By Terry Dwyer, Dwyer Lawyers, Canberra, Australia

Australia was famously described as “the Lucky Country” by the late journalist Donald Horne. It was, and should be, a cheap food, cheap energy, and cheap cost of living country.

Australia has indeed been very lucky, blessed by Nature with enormous natural resources per capita, but is usually governed with depressing mediocrity tempered by flashes of original genius. Australia’s greatest luck has been that other countries have even more mediocre governments which have done even more to destroy their economies and living standards through bad taxation and welfare dependency policies.

One of Australia’s greatest pieces of luck was that World War II prevented implementation of a national insurance scheme which would have eventually saddled the post-War Treasury with unfunded liabilities similar to those dragging down the USA and Europe.

Years ago, as a young Treasury Officer, I was asked to explain the Australian taxation system to a visiting delegation of European bankers. After the presentation, I was escorting an elderly Swiss banker out of the building. On the way down the stairs he said “Now I understand why we are rich and you are poor.”

Naturally, I asked him what he meant by that comment, made at a time when Australia was being compared to Argentina as a failed rich country.

He replied “In this country, you have everything. You have a climate from the tropical to the temperate. You can grow everything from bananas to apples. You have wheat. You have cattle. You have sheep. You have every mineral – coal, oil, iron ore, copper, zinc, uranium, gold. Yes, you are a dry continent but more than enough of it is well-watered. You do not have to think about working for a living. But in Switzerland all we have is mountains and some cows. We have to think about making a living.”

Over the years I have pondered the wisdom of that observation.

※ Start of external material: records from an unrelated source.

(** The aggregation over the deliveries of a fleet's drivers. *)
Definition of_drivers (l : list string) (d : Delivery) : bool :=
  match driverId d with Some x => includes x l | None => false end.
Definition xlm_value (d : Delivery) : number :=
  if String.eqb (nullish (code <$> escrowAsset d) "XLM") "XLM" then nullish (escrowAmount d) Num.zero else Num.zero.
Definition is_completed (d : Delivery) : bool := bool_decide (status d = DeliveryStatus.COMPLETED).

Definition totals_of (fleetId : string) (drivers : list string) (ds : list Delivery) : FleetMetrics :=
  mkMetrics fleetId (Z.of_nat (length drivers)) (Z.of_nat (length ds)) (Z.of_nat (length (List.filter is_completed ds)))
    (fold_left (λ acc d, Num.add acc (xlm_value d)) ds Num.zero).

Definition metrics_of (fleetId : string) (drivers : list string) : fleeting FleetMetrics :=
  if bool_decide (drivers = []) then mret (mkMetrics fleetId 0 0 0 Num.zero)
  else ds ← reads (λ w, map body (find_all (of_drivers drivers) (deliveries (ac_base (fw_accounts w)))));
       mret (totals_of fleetId drivers ds).

Definition svc_getFleetMetrics (fleetId requesterId : string) : fleeting FleetMetrics :=
  _ ← throw_if (negb (isValidObjectId fleetId)) (fleet_bad_id "fleet");
  found ← find_fleet fleetId;
  fleet ← or_throw found fleet_not_found;
  _ ← throw_if (negb (String.eqb (ft_ownerId (body fleet)) requesterId)) (owner_only "view fleet metrics");
  metrics_of fleetId (ft_drivers (body fleet)).

(** ** The handlers *)
Abbreviation caller := (option (hydrated Account)).
Definition authenticated (u : caller) : fleeting (hydrated Account) :=
  or_throw u (AppError "Authentication required." Http.UNAUTHORIZED).

(** [!v || typeof v !== 'string']. *)
Definition given_string (v : option json) : option string :=
  match v with Some (JStr s) => if Str.truthy s then Some s else None | _ => None end.

Definition createFleet (u : caller) (req : json) : fleeting (Reply (hydrated IFleet)) :=
  owner ← authenticated u;
  let short := AppError "A fleet name of at least 2 characters is required." Http.BAD_REQUEST in
  name ← or_throw (given_string (Json.field "name" req)) short;
  _ ← throw_if (Str.length (Str.trim name) <? 2)%Z short;
  treasury ← or_throw (given_string (Json.field "treasuryAddress" req))
               (AppError "Treasury address is required." Http.BAD_REQUEST);
  _ ← throw_if (negb (fleet_treasury_ok (Str.trim treasury)))
        (AppError "Treasury address must be a valid Stellar public key." Http.BAD_REQUEST);
  meta ← or_throw (match Json.field "businessMetadata" req with
                   | Some (JObj l) => Some (JObj l) | Some (JArr l) => Some (JArr l) | _ => None
                   end) (AppError "Business metadata is required." Http.BAD_REQUEST);
  existing ← reads (λ w, find_one (named_fleet (_id owner) name) (fleetDocs w));
  _ ← throw_if (bool_decide (is_Some existing)) duplicate_name;
  t ← fleet_now;
  fleet ← create_doc (mkDraft (Some (Str.trim name)) (Some (Str.trim treasury)) (_id owner)
                        [mkMember (_id owner) "admin" t] (cast_metadata meta));
  mret (mkReply fleet "Fleet created successfully." CREATED).

Definition inviteDriver (u : caller) (fleetId : string) (driverId : option json)
    : fleeting (Reply (hydrated IFleetInvitation)) :=
  owner ← authenticated u;
  d ← or_throw (given_string driverId) (AppError "driverId is required." Http.BAD_REQUEST);
  i ← svc_inviteDriver fleetId d (_id owner);
  mret (mkReply i "Invitation sent successfully." CREATED).

Definition respondToInvitation (u : caller) (invitationId : string) (accept : option json)
    : fleeting (Reply (hydrated IFleetInvitation)) :=
  driver ← authenticated u;
  a ← or_throw (match accept with Some (JBool b) => Some b | _ => None end)
        (AppError "accept must be a boolean value." Http.BAD_REQUEST);
  i ← svc_respondToInvitation invitationId (_id driver) a;
  mret (mkReply i ("Invitation " +:+ invitation_status_string (fi_status (body i)) +:+ " successfully.") Http.OK).

Definition getFleetMetrics (u : caller) (fleetId : string) : fleeting (Reply FleetMetrics) :=
  owner ← authenticated u;
  m ← svc_getFleetMetrics fleetId (_id owner);
  mret (mkReply m "Fleet metrics retrieved successfully" Http.OK).

Definition getFleetById (u : caller) (id : string) : fleeting (Reply (hydrated IFleet)) :=
  _ ← authenticated u;
  _ ← throw_if (negb (isValidObjectId id)) (fleet_bad_id "fleet");
  found ← find_fleet id;
  fleet ← or_throw found fleet_not_found;
  mret (mkReply fleet "Fleet retrieved successfully" Http.OK).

Years later, I had similar comments from Singapore Inland Revenue officials. I had asked if Singapore would ever join a South East Asian tax harmonisation project of the kind the EU was promoting. There was a pregnant pause. An embarrassed silence. Then a young junior official piped up – “Perhaps if we had some of Australia’s natural resources, we could contemplate Australia’s tax rates.”

I burst out laughing and replied “In your position I would have said exactly the same thing.” Then they all smiled and explained that Singapore had nothing. It would just be a swampy tropical island if it did not think about how to attract business. Low tax rates or exemptions were a crucial part of its necessary development strategy. They looked to raise revenue from land and compulsory provident fund contributions to keep tax rates on business as low as possible.

Both of these encounters illustrate a fundamental point. Australian governments have been “happy go lucky”, easy spending creatures since colonial times. Colonial governments could pay their budgets by selling off land or collecting royalties from gold.

Capital inflow, booming asset values and alienation receipts have been par for the course. Selling off assets and squandering a patrimony are deep and bad habits of Australian governments

Fortunately, running counter to this, has been a streak in the Australian psychology which has had the vision of making a great nation. By the 1880s, colonial governments were imposing land value taxes to recover some of the value so freely and cheaply given away to the great landholders. By 1907 New South Wales was imposing land rates on unimproved land values in a “world first” to ensure that the Crown recovered the cost of infrastructure and public services from landholders. This was being done while Lloyd George, Winston Churchill and Philip Snowden could not collect a tax on land values in the UK as it was too administratively difficult!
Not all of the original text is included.